*** Begin section ***

Ltac stage_leaf :=
  first
    [ apply stage_ret
    | apply stage_print
    | apply stage_emit; reflexivity
    | apply stage_os_call; reflexivity
    | apply stage_run; not_script
    | apply stage_b64decode
    | apply stage_decode_ascii ].

Ltac stage_steps :=
  repeat (eapply stage_bind; [stage_leaf | intros ? ?]); try stage_leaf.

Section Stages.

Variable env1 : Env.
Variable h : Host.

Lemma stage_copy_item binroot destdir item w :
  stage_post (script_env env1) [copy_command destdir item] tt w
    (copy_item h binroot destdir item w).
Proof. apply stage_run. not_script. Qed.

Lemma stage_populate_apps binroot appsdir w :
  stage_post (script_env env1) (populate_plan appsdir) tt w
    (populate_apps h binroot appsdir w).
Proof.
  unfold populate_apps.
  eapply stage_post_eq.
  - eapply stage_bind; [stage_leaf | intros ? ?].
    eapply stage_bind; [stage_leaf | intros ? ?].
    eapply stage_bind; [stage_leaf | intros ? ?].
    eapply stage_bind.
    { apply stage_for_each
        with (plan := fun item => [copy_command (Py.join appsdir ["bin"]) item]).
      intros. apply stage_copy_item. }
    intros ? ?.
    eapply stage_bind; [stage_leaf | intros ? ?].
    eapply stage_bind.
    { apply stage_for_each
        with (plan := fun item => [copy_command (Py.join appsdir ["lib"]) item]).
      intros. apply stage_copy_item. }
    intros ? ?.
    stage_steps.
  - reflexivity.
  - reflexivity.
Qed.

Lemma stage_install_package appsdir args package w :
  stage_post (script_env env1) [install_command args package] tt w
    (install_package h appsdir args package w).
Proof.
  unfold install_package.
  eapply stage_post_eq; [stage_steps | reflexivity | reflexivity].
Qed.

Lemma stage_install_packages cwd arch appsdir packages w :
  stage_post (script_env env1) (packages_plan cwd arch appsdir packages) tt w
    (install_packages h cwd arch appsdir packages w).
Proof.
  unfold install_packages.
  eapply stage_post_eq.
  - eapply stage_bind; [stage_leaf | intros ? ?].
    eapply stage_bind; [stage_leaf | intros ? ?].
    apply stage_for_each
      with (plan := fun package =>
                      [install_command (opkg_args cwd arch appsdir) package]).
    intros. apply stage_install_package.
  - simpl. rewrite flat_map_singleton. reflexivity.
  - reflexivity.
Qed.

Lemma stage_add_authorized_keys appsdir name id user w :
  stage_post (script_env env1) [] tt w
    (add_authorized_keys h appsdir name id user w).
Proof.
  unfold add_authorized_keys.
  apply stage_bind with (p1 := []) (p2 := []) (a := decoded (ssh_authorized_keys user)).
  - apply stage_b64decode.
  - intros w1 _.
    destruct (negb (Nat.eqb (String.length (decoded (ssh_authorized_keys user))) 0)).
    + eapply stage_post_eq; [stage_steps | reflexivity | reflexivity].
    + apply stage_ret.
Qed.

Lemma stage_add_user appsdir user next_id w :
  next_id <> 0 ->
  stage_post (script_env env1) (user_plan appsdir next_id user)
    (user_next_id next_id user) w (add_user h appsdir user next_id w).
Proof.
  intros Hid. unfold add_user, user_plan, user_next_id.
  destruct (String.eqb (Py.quote (username user)) "root") eqn:Hroot.
  - eapply stage_post_eq.
    + eapply stage_bind; [stage_leaf | intros ? ?].
      eapply stage_bind; [stage_leaf | intros ? ?].
      eapply stage_bind.
      { eapply stage_bind; [stage_leaf | intros ? ?]. stage_leaf. }
      intros ? ?.
      eapply stage_bind; [stage_leaf | intros ? ?].
      eapply stage_bind; [stage_leaf | intros ? ?].
      eapply stage_bind; [apply stage_add_authorized_keys | intros ? ?].
      stage_leaf.
    + reflexivity.
    + cbn [fst]. destruct (Z.eqb_spec 0 next_id); [congruence | reflexivity].
  - eapply stage_post_eq.
    + eapply stage_bind; [stage_leaf | intros ? ?].
      eapply stage_bind; [stage_leaf | intros ? ?].
      eapply stage_bind; [stage_leaf | intros ? ?].
      eapply stage_bind; [stage_leaf | intros ? ?].
      eapply stage_bind; [stage_leaf | intros ? ?].
      eapply stage_bind; [apply stage_add_authorized_keys | intros ? ?].
      stage_leaf.
    + reflexivity.
    + cbn [fst]. rewrite Z.eqb_refl. reflexivity.
Qed.

End Stages.

(** The counter after the user loop. *)
Definition users_next_id (next_id : Z) (users : list UserSpec) : Z :=
  fold_left user_next_id users next_id.

Lemma user_next_id_pos next_id user :
  0 < next_id -> 0 < user_next_id next_id user.
Proof. unfold user_next_id. destruct (String.eqb _ _); lia. Qed.

Lemma stage_for_users env1 h appsdir users :
  forall next_id w,
    0 < next_id ->
    stage_post (script_env env1) (users_plan appsdir next_id users)
      (users_next_id next_id users) w
      (for_each_with users (add_user h appsdir) next_id w).
Proof.
  induction users as [|user users IH]; intros next_id w Hpos; simpl.
  - apply stage_ret.
  - eapply stage_bind.
    + apply stage_add_user. lia.
    + intros w1 _. apply IH. apply user_next_id_pos. exact Hpos.
Qed.

Lemma stage_add_users env1 h appsdir users w :
  stage_post (script_env env1) (users_plan appsdir 1000 users)
    (users_next_id 1000 users) w (add_users h appsdir users w).
Proof. apply stage_for_users. lia. Qed.

(** A log that starts later: what came before held no command. *)
Lemma trace_post_shift E {A} plan (a : A) w w0 before out :
  log w0 = log w ++ before ->
  commands before = [] ->
  Forall (fine E) before ->
  trace_post E plan a w0 out ->
  trace_post E plan a w out.
Proof.
  intros Hlog Hc Hf (evs & Hevs & H). exists (before ++ evs). split.
  { rewrite Hevs, Hlog, app_assoc. reflexivity. }
  destruct (fst out) as [a'|code|e].
  - destruct H as (-> & <- & Hfine). rewrite commands_app, Hc.
    repeat split. apply Forall_app; split; assumption.
  - destruct H as (-> & pre & d & v & c & st & msg & rest & -> & Hst & HE
                   & Hpre & ->).
    split; [reflexivity|].
    exists (before ++ pre), d, v, c, st, msg, rest.
    rewrite commands_app, Hc, app_assoc.
    repeat split; try assumption. apply Forall_app; split; assumption.
  - destruct H as (Hfine & rest & ->). split.
    + apply Forall_app; split; assumption.
    + exists rest. rewrite commands_app, Hc. reflexivity.
Qed.

(** [create_image] is its [print] and its [run] in the environment it
    builds. *)
Lemma create_image_eq h binroot pf size w :
  create_image h binroot pf size w
  = (print "Creating final image." ;; run h binroot (image_command pf))
      (mkWorld (cwd w) (image_env pf size (environ w)) (log w)).
Proof.
  unfold create_image, image_env.
  destruct (String.eqb (arch pf) "x86q"); reflexivity.
Qed.

Lemma stage_archive_and_upload env1 h binroot pf w :
  stage_post (script_env env1)
    [rename_command pf; tar_command; upload_command] tt w
    (archive_and_upload h binroot pf w).
Proof.
  unfold archive_and_upload.
  eapply stage_post_eq; [stage_steps | reflexivity | reflexivity].
Qed.

(** From the image script to the end of [main]. *)
Lemma trace_final h binroot pf size w :
  trace_post (script_env (image_env pf size (environ w))) (final_plan pf) 0 w
    ((create_image h binroot pf size ;;
      archive_and_upload h binroot pf ;;
      ret 0) w).
Proof.
  set (env1 := image_env pf size (environ w)).
  set (w1 := mkWorld (cwd w) env1 (log w)).
  assert (Heq :
    (create_image h binroot pf size ;;
     archive_and_upload h binroot pf ;; ret 0) w
    = ((print "Creating final image." ;; run h binroot (image_command pf)) ;;
       archive_and_upload h binroot pf ;; ret 0) w1).
  { unfold bind at 1 3. rewrite create_image_eq. reflexivity. }
  rewrite Heq.
  apply trace_post_shift with (w0 := w1) (before := []);
    [simpl; rewrite app_nil_r; reflexivity | reflexivity | constructor |].
  apply stage_trace.
  eapply stage_post_eq.
  - eapply stage_bind.
    { eapply stage_bind; [stage_leaf | intros w2 Hw2].
      apply stage_run. intros _. exact Hw2. }
    intros ? ?.
    eapply stage_bind; [apply stage_archive_and_upload | intros ? ?].
    stage_leaf.
  - reflexivity.
  - reflexivity.
Qed.

(** [main] after its first two lines. *)
Lemma main_unfold h recipe w :
  main h recipe w
  = let w0 :=
      mkWorld (cwd w) (environ w)
        (log w ++ [EvOpen "build_request.json" "r"]) in
    match resolve (imagescriptdir_of (cwd w)) (platform recipe) with
    | None =>
        (print ("Error: Unknown platform " ++ platform recipe ++ newline)%string ;;
         ret 1) w0
    | Some pf =>
        (populate_apps h (binroot_of (cwd w) pf) (appsdir_of (cwd w) pf) ;;
         install_packages h (cwd w) (arch pf) (appsdir_of (cwd w) pf)
           (package_list recipe) ;;
         add_users h (appsdir_of (cwd w) pf) (user_list recipe) ;;
         create_image h (binroot_of (cwd w) pf) pf (image_size recipe) ;;
         archive_and_upload h (binroot_of (cwd w) pf) pf ;;
         ret 0) w0
    end.
Proof.
  unfold main, imagescriptdir_of, binroot_of, appsdir_of.
  unfold bind at 1. unfold emit. unfold bind at 1. unfold getcwd.
  cbv beta iota zeta. cbn [cwd].
  destruct (resolve _ _); reflexivity.
Qed.

(** Every run of [main] on a known platform follows [main_plan]: it issues
    the plan's commands in order, stops at the first one that fails, and
    runs the image script in the environment [image_env] builds. *)
Lemma main_trace h recipe w pf :
  resolve (imagescriptdir_of (cwd w)) (platform recipe) = Some pf ->
  trace_post
    (script_env (image_env pf (image_size recipe) (environ w)))
    (main_plan (cwd w) pf recipe) 0 w (main h recipe w).
Proof.
  intros Hpf. rewrite main_unfold, Hpf. cbv zeta.
  apply trace_post_shift
    with (w0 := mkWorld (cwd w) (environ w)
                  (log w ++ [EvOpen "build_request.json" "r"]))
         (before := [EvOpen "build_request.json" "r"]);
    [reflexivity | reflexivity | repeat constructor |].
  unfold main_plan.
  eapply stage_then; [apply stage_populate_apps | intros w1 Hw1].
  eapply stage_then; [apply stage_install_packages | intros w2 Hw2].
  eapply stage_then; [apply stage_add_users | intros w3 Hw3].
  replace (environ w) with (environ w3) by (simpl in *; congruence).
  apply trace_final.
Qed.

(* ===================================================================== *)
(** ** Consequences of the plan *)
(* ===================================================================== *)

(** Every command in the log of a computation ran in an environment the
    plan allows. *)
Lemma trace_post_env E {A} plan (a : A) w out :
  trace_post E plan a w out ->
  exists evs, log (snd out) = log w ++ evs /\
    forall dir env command status,
      In (EvSystem dir env command status) evs -> E env command.
Proof.
  intros (evs & Hlog & H). exists evs. split; [exact Hlog|].
  intros d v c st Hin.
  assert (Hfine : forall l, Forall (fine E) l ->
                            In (EvSystem d v c st) l -> E v c).
  { intros l Hl Hinl. rewrite List.Forall_forall in Hl.
    destruct (Hl _ Hinl) as [_ HE]. exact HE. }
  destruct (fst out) as [a'|code|e].
  - destruct H as (_ & _ & Hf). eauto.
  - destruct H as (_ & pre & d' & v' & c' & st' & msg & rest & -> & _ & HE
                   & Hpre & _).
    apply in_app_or in Hin. destruct Hin as [Hin | Hin]; [eauto|].
    destruct Hin as [Heq | [Heq | []]]; [|discriminate].
    injection Heq as -> -> -> ->. exact HE.
  - destruct H as (Hf & _). eauto.
Qed.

*** End section ***

Copy every line of the listing where the word "status" appears.

    forall dir env command status,
      In (EvSystem dir env command status) evs -> E env command.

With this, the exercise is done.